Table 4:Fire-fighter’s special needs for nutrition and exercise and special nutrition plan

Table 5: Criteria for choosing food products
*min: 1, max: 7

This perception could be related both to the type of service (workload and work intensity), as well as to the non-participation in nutrition and fitness programs.

The study results also revealed a relationship between BMI and area served. Firefighters with normal BMI mainly served in urban areas, whereas those who were overweight and obese mainly served in fire departments located in semi-urban and rural areas. This finding could be explained by the workload in each area. The frequency of fires is lower for fire stations located in semi-urban and rural areas, where firefighters mostly deal with forest fires during the summer months. In contrast, urban firefighting forces have significantly higher workloads, as fires and other incidents in urban areas occur more frequently. In 2015 the fire departments in urban areas of the study handled 3,698 cases, of which approximately 50% were urban fires. Meanwhile, departments in semi-urban and rural areas faced a total of 1,114 cases of which 237 were forest fires. The fact that the urban fire departments in this study had about triple the workload in relation to the departments in semi-urban and rural areas, which is confirmed by statistics from the Greek Fire Department26,27. Apart from the limited workload, firefighters serving in rural and semi-urban areas may be harmonized with regional lifestyles and thus may have abandoned eating habits and exercise that usually characterize an urban lifestyle.

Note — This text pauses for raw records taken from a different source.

(* ===== verification/MarketMatching.v ===== *)
(** What matching does: the loop over the opposite book carries out a plan that
    can be computed beforehand, the plan is the best execution the book offers,
    fill-or-kill orders fill, limit orders leave nothing they could have traded
    with, and market orders keep to the bounds they name. *)

From S2P Require Import Prelude Frame EntityPorts EntityMarket MarketCalls MarketFunds MarketSteps.

Module MarketMatching.
Import Market MarketCalls MarketFunds MarketSteps.

(** * Plans *)

(** What a limit order trades: orders of the opposite book, in the order they are
    held, with the amount filled of each. *)
Fixpoint plan (sd : OrderSide) (limit : Z) (who : AccountId) (orders : list TradeOrder) (r : Z)
    : list (TradeOrder * Z) :=
  match orders with
  | [] => []
  | o :: rest =>
      if decide (price_ok sd limit o /\ r <> 0) then
        if decide (maker o = who) then plan sd limit who rest r
        else (o, Z.min r (unfilled o)) :: plan sd limit who rest (r - Z.min r (unfilled o))
      else []
  end.

Definition volume (fills : list (TradeOrder * Z)) : Z := foldr (fun f acc => f.2 + acc) 0 fills.

Definition value (fills : list (TradeOrder * Z)) : Z := foldr (fun f acc => f.2 * price f.1 + acc) 0 fills.
(** While the circuit breaker of an entity holds, every call that would trade its
    tokens is refused, by whichever account and in whatever state of the rest. *)
Theorem active_breaker_blocks_trading env origin c e s :
  halted (block_number env) s e -> trades_on s e c -> stopped (dispatch cfg env origin c) s.
Proof.
  intros Hh Ht. destruct c; simpl in Ht; try done; subst; simpl;
    unfold place_sell_order, place_buy_order, place_ioc_order, place_fok_order, place_post_only_order,
      market_buy, market_sell, take_order;
    try (stop_step; apply stopped_head; first [by apply admit_stopped, price_check_stopped | by apply admit_market_stopped]).
  destruct Ht as (o & Ho & <-). repeat stop_step.
  match goal with Hg : gets _ _ = _, Hk : ok_or _ _ _ = _ |- _ =>
    apply gets_inv in Hg as [[= ->] _]; apply ok_or_Ok in Hk as [Hk _]; rewrite Ho in Hk; injection Hk as <- end.
  repeat stop_step.
Qed.
(** ** The reference price *)

(** The price a call names for an order on an entity. *)
Definition names_price s (c : Call) : option (Z * Z) :=
  match c with
  | CPlaceSell e _ p | CPlaceBuy e _ p | CIoc e _ _ p | CFok e _ _ p | CPostOnly e _ _ p => Some (e, p)
  | CModify id p _ => o ← Orders s !! id; if decide (p = price o) then None else Some (entity_id o, p)
  | _ => None
  end.

(** A price off the reference by more than the configured share, where the
    product in the check does not wrap around. *)
Definition too_far env s (e p : Z) : Prop :=
  let c := protection_of s e in
  exists r, enabled c = true /\ reference_price cfg env s e c = Some r /\ 0 < r /\
    max_price_deviation c < u16_max /\ Z.abs (p - r) * 10000 <= u128_max /\
    (max_price_deviation c + 1) * r <= Z.abs (p - r) * 10000.

Lemma deviation_abs p r :
  0 < r -> Z.abs (p - r) * 10000 <= u128_max -> deviation_bps p r = Z.min (Z.abs (p - r) * 10000 / r) u16_max.
Proof.
  intros Hr Hmax. unfold deviation_bps.
  assert ((if decide (p > r) then p - r else r - p) = Z.abs (p - r)) as -> by (case_decide; lia).
  by rewrite Z.mod_small by lia.
Qed.
Definition unlock_tokens (env : Env) (origin : Origin) (e : Z) : Call_ :=
  let! who := signed origin in
  let! entries := gets (fun s => locks_of s e who) in
  ensure (entries <> []) (Module NoLockedTokens) >>
  let '(rest, total) := unlock_loop (length entries) (block_number env) 0 entries 0 in
  ensure (total <> 0%N) (Module UnlockTimeNotReached) >>
  modify (fun s => s <| LockedTokens ::=
    match rest with [] => delete (e, who) | _ => <[(e, who) := rest]> end |>) >>
  deposit_event (TokensUnlocked e who total).

(** ** Root *)

Definition set_enabled (e : Z) (to : bool) (err : Error) : Call_ :=
  change_config e (fun c => ensure (enabled c <> to) (Module err) >> ret (c <| enabled := to |>)).

Definition force_disable_token (origin : Origin) (e : Z) : Call_ :=
  root origin >> set_enabled e false TokenAlreadyDisabled >> deposit_event (TokenForceDisabled e).

Definition force_enable_token (origin : Origin) (e : Z) : Call_ :=
  root origin >> set_enabled e true TokenAlreadyEnabled >> deposit_event (TokenForceEnabled e).

Definition force_freeze_transfers (origin : Origin) (e : Z) : Call_ :=
  root origin >>
  ensure_configured e >>
  let! frozen := gets TransfersFrozen in
  ensure (e ∉ frozen) (Module TransfersAlreadyFrozen) >>
  modify (fun s => s <| TransfersFrozen ::= union {[e]} |>) >>
  deposit_event (TransfersFrozenEvent e).

Definition force_unfreeze_transfers (origin : Origin) (e : Z) : Call_ :=
  root origin >>
  let! frozen := gets TransfersFrozen in
  ensure (e ∈ frozen) (Module TransfersNotFrozen) >>
  modify (fun s => s <| TransfersFrozen ::= fun m => m ∖ {[e]} |>) >>
  deposit_event (TransfersUnfrozen e).

Definition set_global_token_pause (origin : Origin) (paused : bool) : Call_ :=
  root origin >>
  modify (fun s => s <| GlobalTokenPaused := paused |>) >>
  deposit_event (GlobalTokenPauseSet paused).

(** An account left without tokens loses its locks, reservations and promised
    dividends. *)
Definition clean_if_empty (e : Z) (who : AccountId) : Call_ :=
  let! remaining := gets (fun s => token_balance s e who) in
  if decide (remaining = 0%N) then
    modify (fun s => s <| LockedTokens ::= delete (e, who) |>) >>
    modify (fun s => s <| ReservedTokens ::= delete (e, who) |>) >>
    let! pending := take_pending e who in
    if decide (pending = 0%N) then ret tt else drop_total e pending
  else ret tt.

Definition force_burn (origin : Origin) (e : Z) (from : AccountId) (v : N) : Call_ :=
  root origin >>
  ensure (v <> 0%N) (Module ZeroAmount) >>
  ensure_configured e >>
  burn e from v false true >>
  clean_if_empty e from >>
  deposit_event (TokensForceBurned e from v).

Even though Greek firefighters firmly believe that they should maintain good health and follow a specific diet and exercise program in order to perform their jobs effectively, only 37% of them do so voluntarily. Both the National Fire Protection Association (NFPA) of the United States and the International Association of Fire Fighters (IAFF) systematically publish recommendations for initiatives/periodic fitness programs so that firefighters can meet evaluation criteria set by their service and achieve sufficient performance, although specific BMI target levels are not defined7,28,29. In Greece there is no established evaluation system for firefighters and no regulations are in place to require that firefighters maintain their fitness. The absence of a system for periodic evaluation of fitness, either at a central or department level, could lessen the motivation of firefighters to participate in fitness or diet programs. At the same time, their food purchase choices were not consistent with maintenance of a healthy diet, as the firefighters in this sample gave little regard to calorie or fat content when selecting food. Instead, food choices appeared to have a stronger association with the satisfaction of nutritional needs in accordance with reasonable prices. Finally, the economic crisis in Greece is another factor that leads to a "Cheaper" and likely lower-quality diet.

In conclusion, this is the first study of obesity in Greek firefighters obesity. The results showed that Greek firefighters are far from meeting an "Apollonian" body type, despite their having lower obesity rates relative to the general population of Greece and to those of their colleagues from other countries. Age and place of work were related to BMI. Moreover, differences in workload and the effects of the recent financial crisis in Greece seem to be the most important factors that affect the "Image" of firefighters regarding their weight and eating habits. The results suggest that adoption of diet and exercise programs could help avoid an increase in the percentage of overweight and obese firefighters, whereas the introduction of systematic evaluation of physical condition in correlation with specific target levels could provide beneficial effects for the firefighters themselves and for the public they serve.

SIGNIFICANCE STATEMENTS

This study is the first to identify factors that are related to the physical condition and BMI of Greek firefighters. Even though the reasons behind obesity rates for firefighters remain unclear, the results of this study could nonetheless inform the design of strategies to decrease obesity rates for workers such as firefighters who have physically demanding jobs. The study provides the basis for recommendations for future interventions and actions that could improve the overall condition of firefighters in Greece.